-- Input for this task follows --
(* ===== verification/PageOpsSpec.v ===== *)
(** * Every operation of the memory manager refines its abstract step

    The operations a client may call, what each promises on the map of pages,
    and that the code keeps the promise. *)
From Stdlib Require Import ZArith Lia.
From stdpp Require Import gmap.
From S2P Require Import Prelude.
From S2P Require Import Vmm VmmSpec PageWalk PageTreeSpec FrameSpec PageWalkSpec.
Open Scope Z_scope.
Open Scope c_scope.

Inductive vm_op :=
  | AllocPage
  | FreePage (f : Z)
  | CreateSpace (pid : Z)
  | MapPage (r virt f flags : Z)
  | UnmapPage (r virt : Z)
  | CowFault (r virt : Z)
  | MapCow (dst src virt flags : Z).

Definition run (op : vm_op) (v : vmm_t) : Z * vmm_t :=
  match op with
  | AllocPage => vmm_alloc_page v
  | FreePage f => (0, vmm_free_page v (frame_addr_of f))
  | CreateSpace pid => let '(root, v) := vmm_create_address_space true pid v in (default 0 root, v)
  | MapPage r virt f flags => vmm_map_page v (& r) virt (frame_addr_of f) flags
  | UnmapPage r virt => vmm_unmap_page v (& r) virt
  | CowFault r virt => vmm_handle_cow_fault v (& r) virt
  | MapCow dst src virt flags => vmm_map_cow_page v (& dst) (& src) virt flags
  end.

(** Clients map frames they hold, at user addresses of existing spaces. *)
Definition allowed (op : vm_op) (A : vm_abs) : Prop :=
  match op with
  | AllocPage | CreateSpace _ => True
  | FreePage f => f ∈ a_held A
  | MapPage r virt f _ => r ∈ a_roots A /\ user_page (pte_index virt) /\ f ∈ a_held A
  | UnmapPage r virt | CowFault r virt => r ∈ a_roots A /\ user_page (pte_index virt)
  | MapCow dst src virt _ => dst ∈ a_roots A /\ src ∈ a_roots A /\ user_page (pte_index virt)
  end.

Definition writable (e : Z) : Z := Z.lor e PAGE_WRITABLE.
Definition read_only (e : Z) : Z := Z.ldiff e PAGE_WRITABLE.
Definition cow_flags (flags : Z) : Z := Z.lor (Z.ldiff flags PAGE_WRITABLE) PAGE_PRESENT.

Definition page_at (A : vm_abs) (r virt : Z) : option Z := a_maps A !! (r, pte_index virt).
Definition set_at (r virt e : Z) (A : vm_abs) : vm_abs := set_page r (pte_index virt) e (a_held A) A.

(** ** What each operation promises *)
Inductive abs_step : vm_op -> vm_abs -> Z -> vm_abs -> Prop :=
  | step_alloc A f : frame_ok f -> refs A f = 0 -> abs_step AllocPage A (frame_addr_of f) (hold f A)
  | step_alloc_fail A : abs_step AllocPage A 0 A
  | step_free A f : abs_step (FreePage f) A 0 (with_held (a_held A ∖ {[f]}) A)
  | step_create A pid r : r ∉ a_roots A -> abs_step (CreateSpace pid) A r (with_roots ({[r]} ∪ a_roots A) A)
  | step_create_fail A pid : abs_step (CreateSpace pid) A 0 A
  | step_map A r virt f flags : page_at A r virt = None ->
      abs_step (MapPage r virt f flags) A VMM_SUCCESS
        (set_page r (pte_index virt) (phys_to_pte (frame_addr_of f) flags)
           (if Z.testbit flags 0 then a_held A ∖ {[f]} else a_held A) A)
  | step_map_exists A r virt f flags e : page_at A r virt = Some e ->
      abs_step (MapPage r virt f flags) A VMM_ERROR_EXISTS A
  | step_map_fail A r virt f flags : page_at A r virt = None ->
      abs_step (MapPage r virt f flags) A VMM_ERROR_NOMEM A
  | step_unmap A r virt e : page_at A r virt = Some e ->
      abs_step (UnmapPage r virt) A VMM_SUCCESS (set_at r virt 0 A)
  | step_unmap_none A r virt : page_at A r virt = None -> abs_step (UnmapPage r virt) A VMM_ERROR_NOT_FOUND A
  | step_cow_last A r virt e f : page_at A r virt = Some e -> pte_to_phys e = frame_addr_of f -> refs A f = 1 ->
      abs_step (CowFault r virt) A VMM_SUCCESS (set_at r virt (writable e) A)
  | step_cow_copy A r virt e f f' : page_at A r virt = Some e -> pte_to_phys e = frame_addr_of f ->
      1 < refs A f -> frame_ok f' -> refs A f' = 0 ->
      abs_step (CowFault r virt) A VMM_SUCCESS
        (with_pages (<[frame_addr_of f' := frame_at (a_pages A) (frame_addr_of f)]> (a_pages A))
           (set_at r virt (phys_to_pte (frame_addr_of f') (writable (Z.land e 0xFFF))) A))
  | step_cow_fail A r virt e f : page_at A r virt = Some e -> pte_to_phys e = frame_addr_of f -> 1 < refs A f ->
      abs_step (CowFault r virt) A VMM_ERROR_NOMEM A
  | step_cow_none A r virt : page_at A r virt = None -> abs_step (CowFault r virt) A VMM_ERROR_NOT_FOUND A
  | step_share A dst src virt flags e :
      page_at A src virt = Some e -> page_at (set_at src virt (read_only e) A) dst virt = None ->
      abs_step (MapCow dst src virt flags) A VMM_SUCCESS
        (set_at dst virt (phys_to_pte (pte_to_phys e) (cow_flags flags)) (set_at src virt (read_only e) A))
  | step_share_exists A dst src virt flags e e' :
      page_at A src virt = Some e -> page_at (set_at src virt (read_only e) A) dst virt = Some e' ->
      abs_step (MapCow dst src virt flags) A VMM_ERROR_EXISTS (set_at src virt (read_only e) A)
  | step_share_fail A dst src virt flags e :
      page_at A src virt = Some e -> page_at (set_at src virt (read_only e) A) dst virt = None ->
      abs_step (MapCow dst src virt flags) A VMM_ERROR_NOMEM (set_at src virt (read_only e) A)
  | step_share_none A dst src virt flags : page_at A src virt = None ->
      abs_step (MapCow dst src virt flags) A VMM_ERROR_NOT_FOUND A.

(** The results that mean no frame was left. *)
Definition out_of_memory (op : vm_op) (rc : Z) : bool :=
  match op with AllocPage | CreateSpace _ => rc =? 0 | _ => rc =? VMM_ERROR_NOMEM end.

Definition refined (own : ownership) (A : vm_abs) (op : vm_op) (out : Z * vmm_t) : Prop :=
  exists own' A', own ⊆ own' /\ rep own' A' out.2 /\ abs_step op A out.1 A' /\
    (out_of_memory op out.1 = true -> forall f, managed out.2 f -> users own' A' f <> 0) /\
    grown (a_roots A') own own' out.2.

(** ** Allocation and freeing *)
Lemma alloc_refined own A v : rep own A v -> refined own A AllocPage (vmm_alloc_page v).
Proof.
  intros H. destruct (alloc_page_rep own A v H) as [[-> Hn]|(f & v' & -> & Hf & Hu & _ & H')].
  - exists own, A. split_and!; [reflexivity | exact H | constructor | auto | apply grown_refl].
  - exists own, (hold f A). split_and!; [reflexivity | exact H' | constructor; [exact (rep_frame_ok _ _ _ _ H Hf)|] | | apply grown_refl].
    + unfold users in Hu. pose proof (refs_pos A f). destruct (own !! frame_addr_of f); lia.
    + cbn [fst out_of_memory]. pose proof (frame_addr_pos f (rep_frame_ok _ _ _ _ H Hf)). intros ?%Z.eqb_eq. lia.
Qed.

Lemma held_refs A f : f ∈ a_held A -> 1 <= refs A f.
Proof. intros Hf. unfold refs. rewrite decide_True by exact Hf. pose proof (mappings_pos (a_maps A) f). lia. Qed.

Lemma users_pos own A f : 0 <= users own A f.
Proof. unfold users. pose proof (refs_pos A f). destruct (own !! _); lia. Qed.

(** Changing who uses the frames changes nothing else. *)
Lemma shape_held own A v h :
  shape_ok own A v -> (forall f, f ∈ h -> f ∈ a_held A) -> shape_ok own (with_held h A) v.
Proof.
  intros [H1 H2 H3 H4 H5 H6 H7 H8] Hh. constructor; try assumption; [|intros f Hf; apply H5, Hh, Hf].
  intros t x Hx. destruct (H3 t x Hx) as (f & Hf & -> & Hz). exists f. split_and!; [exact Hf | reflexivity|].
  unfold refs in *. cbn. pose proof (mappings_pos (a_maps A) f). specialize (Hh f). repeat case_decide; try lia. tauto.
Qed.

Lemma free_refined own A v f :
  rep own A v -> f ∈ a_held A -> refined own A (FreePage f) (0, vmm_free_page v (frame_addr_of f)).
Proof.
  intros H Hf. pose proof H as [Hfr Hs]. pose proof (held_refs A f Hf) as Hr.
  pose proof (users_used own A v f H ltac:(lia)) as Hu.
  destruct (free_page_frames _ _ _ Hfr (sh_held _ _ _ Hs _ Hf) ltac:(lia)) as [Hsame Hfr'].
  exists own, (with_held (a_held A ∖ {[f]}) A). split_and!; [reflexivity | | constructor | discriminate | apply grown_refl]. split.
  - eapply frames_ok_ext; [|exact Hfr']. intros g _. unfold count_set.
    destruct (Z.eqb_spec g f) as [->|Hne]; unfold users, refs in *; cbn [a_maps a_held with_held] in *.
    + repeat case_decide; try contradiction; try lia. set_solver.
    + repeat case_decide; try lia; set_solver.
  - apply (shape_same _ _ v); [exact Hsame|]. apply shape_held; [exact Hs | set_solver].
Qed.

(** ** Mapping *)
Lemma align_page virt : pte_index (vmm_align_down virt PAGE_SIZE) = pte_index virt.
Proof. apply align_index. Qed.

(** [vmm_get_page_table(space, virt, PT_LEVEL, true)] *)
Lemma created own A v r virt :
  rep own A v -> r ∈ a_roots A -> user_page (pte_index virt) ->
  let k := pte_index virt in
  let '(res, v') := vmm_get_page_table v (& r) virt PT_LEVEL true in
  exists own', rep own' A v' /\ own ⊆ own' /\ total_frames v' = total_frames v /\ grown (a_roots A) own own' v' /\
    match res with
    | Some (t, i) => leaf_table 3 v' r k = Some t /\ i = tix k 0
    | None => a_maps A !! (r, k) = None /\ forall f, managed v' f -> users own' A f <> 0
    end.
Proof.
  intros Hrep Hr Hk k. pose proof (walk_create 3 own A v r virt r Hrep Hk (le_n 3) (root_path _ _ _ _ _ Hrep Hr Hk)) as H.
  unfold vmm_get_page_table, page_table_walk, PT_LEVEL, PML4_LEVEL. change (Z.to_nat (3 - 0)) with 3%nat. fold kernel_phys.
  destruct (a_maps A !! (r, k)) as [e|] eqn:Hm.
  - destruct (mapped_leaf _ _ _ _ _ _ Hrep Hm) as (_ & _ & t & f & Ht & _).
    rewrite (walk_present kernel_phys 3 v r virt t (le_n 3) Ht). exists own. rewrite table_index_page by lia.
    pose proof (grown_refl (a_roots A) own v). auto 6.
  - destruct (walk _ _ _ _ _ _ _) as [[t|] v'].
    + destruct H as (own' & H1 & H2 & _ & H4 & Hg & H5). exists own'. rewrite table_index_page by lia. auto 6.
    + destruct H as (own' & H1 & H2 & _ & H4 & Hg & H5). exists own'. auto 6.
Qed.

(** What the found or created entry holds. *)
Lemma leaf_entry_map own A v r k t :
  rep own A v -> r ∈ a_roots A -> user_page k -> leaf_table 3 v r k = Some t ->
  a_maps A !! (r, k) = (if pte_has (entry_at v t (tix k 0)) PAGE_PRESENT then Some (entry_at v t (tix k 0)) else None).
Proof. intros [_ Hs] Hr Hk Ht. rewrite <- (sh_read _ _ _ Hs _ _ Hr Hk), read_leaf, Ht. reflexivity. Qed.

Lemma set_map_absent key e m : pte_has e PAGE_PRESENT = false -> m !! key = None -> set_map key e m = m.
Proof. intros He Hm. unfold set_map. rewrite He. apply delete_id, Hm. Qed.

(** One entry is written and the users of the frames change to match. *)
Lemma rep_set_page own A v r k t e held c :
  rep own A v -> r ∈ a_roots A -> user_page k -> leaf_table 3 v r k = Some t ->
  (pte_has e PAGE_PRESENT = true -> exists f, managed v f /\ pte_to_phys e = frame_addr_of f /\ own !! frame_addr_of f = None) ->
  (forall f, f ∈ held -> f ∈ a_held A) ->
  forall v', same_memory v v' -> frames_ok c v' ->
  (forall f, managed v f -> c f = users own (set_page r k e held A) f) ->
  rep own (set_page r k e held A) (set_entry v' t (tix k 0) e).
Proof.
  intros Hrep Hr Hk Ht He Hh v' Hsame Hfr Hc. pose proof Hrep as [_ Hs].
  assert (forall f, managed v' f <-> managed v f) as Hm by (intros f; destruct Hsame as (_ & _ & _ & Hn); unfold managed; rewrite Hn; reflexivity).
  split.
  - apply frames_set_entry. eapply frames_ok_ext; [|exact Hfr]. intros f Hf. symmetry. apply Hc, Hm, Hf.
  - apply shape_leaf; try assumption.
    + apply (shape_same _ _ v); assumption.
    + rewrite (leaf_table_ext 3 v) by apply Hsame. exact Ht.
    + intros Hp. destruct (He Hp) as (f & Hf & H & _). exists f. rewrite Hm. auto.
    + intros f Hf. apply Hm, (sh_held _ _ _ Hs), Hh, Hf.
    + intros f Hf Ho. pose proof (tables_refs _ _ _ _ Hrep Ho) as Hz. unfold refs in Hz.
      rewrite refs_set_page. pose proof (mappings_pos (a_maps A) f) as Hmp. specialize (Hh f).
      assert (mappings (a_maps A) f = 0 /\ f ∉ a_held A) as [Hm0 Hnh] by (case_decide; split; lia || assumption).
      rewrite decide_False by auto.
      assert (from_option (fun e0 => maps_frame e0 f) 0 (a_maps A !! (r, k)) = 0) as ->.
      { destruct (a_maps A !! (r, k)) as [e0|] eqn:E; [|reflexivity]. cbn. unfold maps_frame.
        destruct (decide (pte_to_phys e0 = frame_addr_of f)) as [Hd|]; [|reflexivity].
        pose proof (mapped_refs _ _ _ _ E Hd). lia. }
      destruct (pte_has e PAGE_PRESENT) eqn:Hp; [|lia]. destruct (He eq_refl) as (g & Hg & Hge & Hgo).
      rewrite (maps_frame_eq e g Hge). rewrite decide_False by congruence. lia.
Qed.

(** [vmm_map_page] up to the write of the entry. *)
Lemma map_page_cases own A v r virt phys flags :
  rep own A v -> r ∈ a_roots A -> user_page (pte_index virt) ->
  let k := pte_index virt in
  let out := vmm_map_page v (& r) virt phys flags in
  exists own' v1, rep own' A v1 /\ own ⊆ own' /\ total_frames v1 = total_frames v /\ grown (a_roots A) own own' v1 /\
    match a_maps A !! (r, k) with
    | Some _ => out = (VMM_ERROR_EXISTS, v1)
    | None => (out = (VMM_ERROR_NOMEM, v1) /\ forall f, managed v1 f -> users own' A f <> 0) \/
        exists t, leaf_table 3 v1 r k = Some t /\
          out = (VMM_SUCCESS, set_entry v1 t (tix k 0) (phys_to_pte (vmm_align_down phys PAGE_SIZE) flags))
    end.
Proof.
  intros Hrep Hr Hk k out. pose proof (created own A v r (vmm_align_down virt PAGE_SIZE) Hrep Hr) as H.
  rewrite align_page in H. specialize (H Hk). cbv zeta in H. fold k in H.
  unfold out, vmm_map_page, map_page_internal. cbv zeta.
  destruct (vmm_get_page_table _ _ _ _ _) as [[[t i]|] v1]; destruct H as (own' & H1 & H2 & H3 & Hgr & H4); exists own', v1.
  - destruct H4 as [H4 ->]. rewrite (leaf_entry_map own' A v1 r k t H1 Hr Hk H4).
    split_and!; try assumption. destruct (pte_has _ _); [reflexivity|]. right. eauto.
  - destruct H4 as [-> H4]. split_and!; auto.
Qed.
-- Input for this task concluded --
» Problem statement: The required output is the stretch of entries above from the line containing "abs_step (UnmapPage r virt) A VMM_SUCCESS" through the line containing "abs_step (CowFault r virt) A VMM_SUCCESS (set_at", reproduced exactly.

» Written response:
      abs_step (UnmapPage r virt) A VMM_SUCCESS (set_at r virt 0 A)
  | step_unmap_none A r virt : page_at A r virt = None -> abs_step (UnmapPage r virt) A VMM_ERROR_NOT_FOUND A
  | step_cow_last A r virt e f : page_at A r virt = Some e -> pte_to_phys e = frame_addr_of f -> refs A f = 1 ->
      abs_step (CowFault r virt) A VMM_SUCCESS (set_at r virt (writable e) A)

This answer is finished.